I have limited patience with the question of whether it is possible to write poetry after the Shoah. Clearly it is possible; people do it every day. And the Shoah is not the only genocide the world has known. Obsessing over whether or not Hitler's "Final Solution" calls traditional narrative forms into question seems Eurocentric; I've never heard anyone wonder whether the Rwandan genocide invalidates literature.
The more apt question, to my mind, is whether it is possible to mirror the brokenness of the contemporary world in broken contemporary language, and come out of the experience enriched rather than enfeebled. In Darkling, Rabinowitz proves that it is-and that the poetry which comes out of such a struggle can be rich, profound, and well worth repeated readings.

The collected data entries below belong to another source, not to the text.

(** [enclaveconfig.DatabaseVersion], and [DB::P]: the protocol of a version. *)
Inductive DatabaseVersion := DATABASE_VERSION_UNKNOWN | DATABASE_VERSION_SVR2 | DATABASE_VERSION_SVR3.
#[export] Instance DatabaseVersion_eq_dec : EqDecision DatabaseVersion.
Proof. solve_decision. Defined.
Inductive Protocol := db2_protocol | db3_protocol.
#[export] Instance Protocol_eq_dec : EqDecision Protocol.
Proof. solve_decision. Defined.
Definition P (version : DatabaseVersion) : option Protocol :=
  match version with
  | DATABASE_VERSION_SVR2 => Some db2_protocol
  | DATABASE_VERSION_SVR3 => Some db3_protocol
  | DATABASE_VERSION_UNKNOWN => None
  end.

Class Database (T D : Type) := {
  db_protocol : Protocol;
  db_RequestPB : MessageLite;
  db_LogPB : MessageLite;
  db_LogPBFromRequest : nat -> MessageLite -> bytes -> option MessageLite * Error * nat;
  db_LogKey : MessageLite -> option bytes;
  db_ValidateClientLog : MessageLite -> Error;
  db_MaxRowSerializedSize : Z;
  db_NewDB : D;
  db_Run : T -> D -> MessageLite -> option (T * D * MessageLite);
  db_RowsAsProtos : D -> bytes -> Z -> list bytes * (bytes * Error);
  db_LoadRowsFromProtos : T -> D -> list bytes -> option (T * D * (bytes * Error));
  db_Hash : D -> option bytes;
  db_row_count : D -> Z;
  db_destroy : T -> D -> option T }.
Lemma pieces_spec n size l :
  (0 < n)%nat -> Z.of_nat (n - 1) * Z.of_nat size <= Zlen l <= Z.of_nat n * Z.of_nat size ->
  concat (pieces n size l) = l /\ chunked (Z.of_nat size) (pieces n size l) /\ length (pieces n size l) = n.
Proof.
  revert l. induction n as [|n IH]; intros l Hn Hl; [lia|]. unfold Zlen in Hl. simpl.
  destruct n as [|n].
  - simpl. rewrite app_nil_r, take_ge by nia. split_and!; [done|unfold Zlen; nia|done].
  - destruct (IH (drop size l)) as (H1 & H2 & H3); [lia|unfold Zlen; rewrite length_drop; nia|].
    rewrite H1, take_drop, H3. split_and!; [done| |done].
    simpl pieces in *. split; [|done]. unfold Zlen. rewrite length_take. nia.
Qed.

Lemma num_macs_spec orig size : 0 <= orig -> 0 < size ->
  1 <= num_macs orig size /\ (num_macs orig size - 1) * size <= orig <= num_macs orig size * size.
Proof.
  intros Ho Hs. unfold num_macs. pose proof (Z.div_mod orig size ltac:(lia)) as Hdm.
  pose proof (Z.mod_pos_bound orig size Hs). pose proof (Z.div_pos orig size Ho Hs).
  destruct (orig mod size =? 0) eqn:E1; destruct (1 <? orig / size + 1) eqn:E2; simpl; zbool; nia.
Qed.

Lemma Encrypt_spec tx p :
  exists ps, concat ps = p /\ chunked (max_message_size - mac tx) ps /\
    Zlen ps = num_macs (Zlen p) (max_message_size - mac tx) /\
    match packets tx ps with
    | Some (qs, tx') => Encrypt tx p = Some (concat qs, OK, tx')
    | None => exists tx', Encrypt tx p = Some ([], Peers_Encrypt, tx')
    end.
Proof.
  pose proof (mac_range tx) as Hmac. set (E := max_message_size - mac tx).
  destruct (num_macs_spec (Zlen p) E) as [N1 N2]; [apply Zlen_nonneg|unfold E; lia|].
  assert (HE : 0 < E) by (unfold E; lia).
  destruct (pieces_spec (Z.to_nat (num_macs (Zlen p) E)) (Z.to_nat E) p) as (H1 & H2 & H3);
    [lia| |].
  { replace (Z.of_nat (Z.to_nat (num_macs (Zlen p) E) - 1)) with (num_macs (Zlen p) E - 1) by lia.
    rewrite !Z2Nat.id by lia. exact N2. }
  rewrite Z2Nat.id in H2 by (unfold E; lia). set (ps := pieces _ _ p) in *. exists ps.
  assert (Zlen ps = num_macs (Zlen p) E) as Hn by (unfold Zlen at 1; rewrite H3; lia).
  split_and!; [done..|].
  assert (Hfin : Zlen p + mac tx * num_macs (Zlen p) E = Zlen (@nil Z) + Zlen (concat ps) + mac tx * Zlen ps)
    by (rewrite H1, Hn; change (Zlen (@nil Z)) with 0; lia).
  pose proof (encrypt_loop_spec (S (Z.to_nat (num_macs (Zlen p) E))) ps tx p [] 0 0 _ ltac:(lia) H2 ltac:(lia)
    ltac:(rewrite drop_0; done) ltac:(rewrite H1; lia) ltac:(done) ltac:(done) Hfin) as Hrun.
  unfold Encrypt. fold E. change (Zlen (@nil Z)) with 0 in Hrun. rewrite Z.sub_0_r in Hrun. simpl app in Hrun.
  by destruct (packets tx ps) as [[qs tx']|].
Qed.
End laws.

Most of the poetry I read and re-read for pleasure is (deceptively) simple, narrative, easily-comprehended. Jane Kenyon, Naomi Shihab Nye, Elizabeth Bishop: these are the writers whose pages I most often thumb. I have understood the desire for fragmented verse in fragmented times, in theory, but until recently had never read anything that brought the postmodern theory into practice in a way that I wanted to recommend or return to. Anna Rabinowitz's Darklingbreaks that trend. This book could hardly be less like the traditional verse I tend towards, but its layered/fragmented qualities don't strip meaning from it; instead they add meaning. The brokenness of this book-length poem makes it mean more, not less.
There is a Kabbalistic teaching which holds that when God first attempted creation, the vessels of physical reality were too weak to hold God's Infinity, and they shattered, leaving sparks of divinity buried in the broken world. The work of tikkun olam (repair of the world) involves finding those sparks and returning them back to God; in this way, those who are mindful and righteous are aiding God in the ongoing work of creation. Reading Darkling involves its own kind of tikkun, of healing: buried in this broken narrative are sparks of story, familiarity, humanity. Sparks that we can grasp. Each time I read the book, I bring those pieces together; maybe in so doing, I help make them whole.